The Infamous Ransomware RansomHouse Group Hits Wangkanai Group

The Infamous ransomware RansomHouse Group has hit Wangkanai Group. No other details are available. In 1975, The Wangkanai Group started off as a single company, Limited, which was the first sugar factory established by the Group. Today, the Wangkanai Group ranks as one of Thailand’s major sugar producers, with a list of products that include raw, white, refined, and brown sugar, all of which are marketed both domestically and abroad with a crushing capacity of around 100,000 tons of sugar cane per day.

RansomHouse's Modus Operandi

RansomHouse does not maintain a RaaS (Ransomware-as-a-Service) platform. RansomHouse is a data extortion group that first emerged in December of 2021. They appear to have some level of political motivations, stating they are “pro-freedom and support the free market” and claim to not work with other hacktivists or any intelligence agencies. They made headlines in 2022 for attacking chipmaker AMD and exfiltrating 450GB of data. RansomHouse attack volumes pale compared to leading threat actors but have been steadily increasing in late 2022 and early 2023. Ransom demands have been reported to range between $1 million and $11 million.

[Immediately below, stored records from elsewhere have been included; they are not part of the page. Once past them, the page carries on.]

Lemma fetch_errors {VC : VarIntCrate} {CC : Codecs} {prof : Profile} version s resp s' :
  read_versioned (A:=FetchResponse) version s = Ok (resp, s') ->
  Forall (fun t => Forall (fun p => exists z, frs_error_code p = Error_new z) (frs_partitions t))
    (fetch_responses resp).
Proof.
  unfold read_versioned, FetchResponse_ReadVersioned, FetchResponse_read_versioned.
  intros (u & s1 & _ & (th & s2 & _ & (ts & s3 & Hts & [= <- <-])%rbind_ok)%rbind_ok)%rbind_ok. simpl.
  revert Hts. apply read_vec_forall. clear. intros s t s'.
  unfold read_versioned, FetchResponseTopic_ReadVersioned, FetchResponseTopic_read_versioned.
  intros (u & s1 & _ & (n & s2 & _ & (ps & s3 & Hps & [= <- <-])%rbind_ok)%rbind_ok)%rbind_ok. simpl.
  revert Hps. apply read_vec_forall. clear. intros s p s'.
  unfold read_versioned, FetchResponsePartition_ReadVersioned, FetchResponsePartition_read_versioned.
  intros (u & s1 & _ & (i & s2 & _ & (e & s3 & _ & (h & s4 & _ & (l & s5 & _ & (a & s6 & _ & (r & s7 & _
    & [= <- <-])%rbind_ok)%rbind_ok)%rbind_ok)%rbind_ok)%rbind_ok)%rbind_ok)%rbind_ok. by eexists.
Qed.

(** ** One request *)
Section batches.
Context {VC : VarIntCrate} {VO : VarIntCrateOk} {CC : Codecs} {CO : CodecsOk} {prof : Profile}.

Lemma write_many_one (b : RecordBatch) : write_many write [b] = write b.
Proof. cbn [write_many]. unfold wseq, wnil. destruct (write b) as [d|e|q]; cbn; [by rewrite app_nil_r|done..]. Qed.

Lemma record_batches_one b d : wf b -> write b = Ok d -> record_batches d = Some [b].
Proof.
  intros Hb Hd. unfold record_batches.
  destruct (records_loop_app [b] d [] (length d) [] ltac:(by constructor)) as (g & _ & Heq).
  - by rewrite write_many_one.
  - by rewrite app_nil_r.
  - rewrite app_nil_r in Heq. rewrite Heq. by destruct g.
Qed.
End batches.

(** The header of a request has the layout of the protocol. *)
Lemma header_written key version id cid hb :
  write_versioned (V 1) (mkRequestHeader key version (mkInt32 id)
    (Some (mkNullableString (Some cid))) (Some TaggedFields_default)) = Ok hb ->
  header_layout (int16 (Int16_from_ApiKey key)) (vnum version) hb.
Proof.
  unfold write_versioned, RequestHeader_WriteVersioned, RequestHeader_write_versioned. cbv zeta.
  change (vnum (V 1) <=? 2) with true. change (1 <=? vnum (V 1)) with true. change (2 <=? vnum (V 1)) with false.
  cbn [oassert obind]. intros (a & x1 & Ha & (b & x2 & Hb & (c & x3 & Hc & (d & x4 & Hd & He & ->)%wseq_ok & ->)%wseq_ok
    & ->)%wseq_ok & ->)%wseq_ok.
  cbn in Ha, Hb, Hc, He. injection Ha as <-. injection Hb as <-. injection Hc as <-. injection He as <-.
  assert (write (mkNullableString (Some cid)) = Ok d) as Hn.
  { unfold write_when, wr_or, wr in Hd. by apply omap_err_ok in Hd. }
  rewrite nullable_string_write in Hn. destruct (Z.ltb_spec (zlen cid) (2 ^ 15)); [|done]. injection Hn as <-.
  exists id, cid. split; [done|]. rewrite app_nil_r. by destruct version.
Qed.

Section request.
Context {N : Type} `{!Network N}.
Local Abbreviation World := (World (N:=N)).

RansomHouse's Targeting Strategy

RansomHouse appears to be opportunistic, choosing targets for ease of compromise or for ability to pay. RansomHouse is a different kind of threat actor who uniquely “blames” victim organizations for lax security. RansomHouse maintains an active leaks site where they engage in “name and shame” to put pressure on victims to pay the ransom demand. RansomHouse exfiltrates victim data for double extortion but is also observed to be actively selling stolen data to other threat actors.